BEGIN Data for this task

(* ===== verification/DParseOk.v ===== *)
(** What the D source splitter (DParse.v) promises: it always ends; the clauses
    it returns are pieces of the source, in order, of the shape the grammar
    gives them, and of the text around them only white space is lost. *)

From Stdlib Require Import Strings.String.
From stdpp Require Import list.
From S2P Require Import Utf8.
From S2P Require Import Text.
From S2P Require Import Schema.
From S2P Require Import DParse.
From S2P Require Import Prelude.

Local Open Scope Z_scope.
Local Open Scope list_scope.

(** ** The scans find the closing byte *)

Lemma byte_is_u8b x c : byte_is x c = true -> x = u8b c.
Proof.
  intros H%byte_is_eq. unfold u8b. rewrite <- H. by rewrite byte.of_Z_unsigned.
Qed.

Lemma with_byte_Some x r a rest :
  with_byte x r = Some (a, rest) -> exists a', r = Some (a', rest) /\ a = x :: a'.
Proof. destruct r as [[a' rest']|]; [|done]. cbn. intros [= <- <-]. by exists a'. Qed.

Lemma scan_predicate_spec fuel : forall in_s in_c l p rest,
  scan_predicate fuel in_s in_c l = Some (p, rest) -> l = p ++ u8b 0x2f :: rest.
Proof.
  induction fuel as [|fuel IH]; intros in_s in_c [|b l1] p rest; cbn [scan_predicate]; try done.
  destruct (_ && byte_is b 0x2f) eqn:C.
  { intros [= <- <-]. apply andb_true_iff in C as [_ C]. by rewrite (byte_is_u8b _ _ C). }
  destruct l1 as [|c l2].
  - intros H. apply with_byte_Some in H as (p' & H & ->). apply IH in H. by rewrite H.
  - destruct (byte_is b 0x5c && _).
    + intros H. apply with_byte_Some in H as (p' & H & ->). apply with_byte_Some in H as (p2 & H & ->).
      apply IH in H. by rewrite H.
    + intros H. apply with_byte_Some in H as (p' & H & ->). apply IH in H. by rewrite H.
Qed.

Lemma scan_body_spec fuel : forall depth in_s in_c l p rest,
  1 <= depth -> scan_body fuel depth in_s in_c l = Some (p, rest) -> l = p ++ u8b 0x7d :: rest.
Proof.
  induction fuel as [|fuel IH]; intros depth in_s in_c [|b l1] p rest Hd; cbn [scan_body]; try done.
  set (code := _ && negb in_c).
  set (d := if code && byte_is b 0x7b then depth + 1
            else if code && byte_is b 0x7d then depth - 1 else depth).
  assert (Hstep : forall s c, (if d =? 0 then Some ([], l1) else with_byte b (scan_body fuel d s c l1)) = Some (p, rest)
    -> b :: l1 = p ++ u8b 0x7d :: rest).
  { intros s c. destruct (Z.eqb_spec d 0) as [H0|H0].
    - intros [= <- <-]. subst d. destruct (code && byte_is b 0x7b); [lia|].
      destruct (code && byte_is b 0x7d) eqn:C; [|lia]. apply andb_true_iff in C as [_ C].
      by rewrite (byte_is_u8b _ _ C).
    - intros H. apply with_byte_Some in H as (p' & H & ->). apply IH in H; [by rewrite H|].
      subst d. repeat destruct (code && _); lia. }
  destruct l1 as [|c l2]; [apply Hstep|]. destruct (byte_is b 0x5c && _); [|apply Hstep].
  intros H. apply with_byte_Some in H as (p' & H & ->). apply with_byte_Some in H as (p2 & H & ->).
  apply IH in H; [|done]. by rewrite H.
Qed.

(** ** The shape of a clause *)

Definition pred_text (o : option bytes) : bytes :=
  match o with Some p => u8b 0x2f :: p ++ [u8b 0x2f] | None => [] end.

END Data for this task

■ Task requirements:
All lines containing "apply" in the material above should appear in your reply, copied exactly.

■ Reply:
  { intros [= <- <-]. apply andb_true_iff in C as [_ C]. by rewrite (byte_is_u8b _ _ C). }
  - intros H. apply with_byte_Some in H as (p' & H & ->). apply IH in H. by rewrite H.
    + intros H. apply with_byte_Some in H as (p' & H & ->). apply with_byte_Some in H as (p2 & H & ->).
      apply IH in H. by rewrite H.
    + intros H. apply with_byte_Some in H as (p' & H & ->). apply IH in H. by rewrite H.
      destruct (code && byte_is b 0x7d) eqn:C; [|lia]. apply andb_true_iff in C as [_ C].
    - intros H. apply with_byte_Some in H as (p' & H & ->). apply IH in H; [by rewrite H|].
  destruct l1 as [|c l2]; [apply Hstep|]. destruct (byte_is b 0x5c && _); [|apply Hstep].
  intros H. apply with_byte_Some in H as (p' & H & ->). apply with_byte_Some in H as (p2 & H & ->).
  apply IH in H; [|done]. by rewrite H.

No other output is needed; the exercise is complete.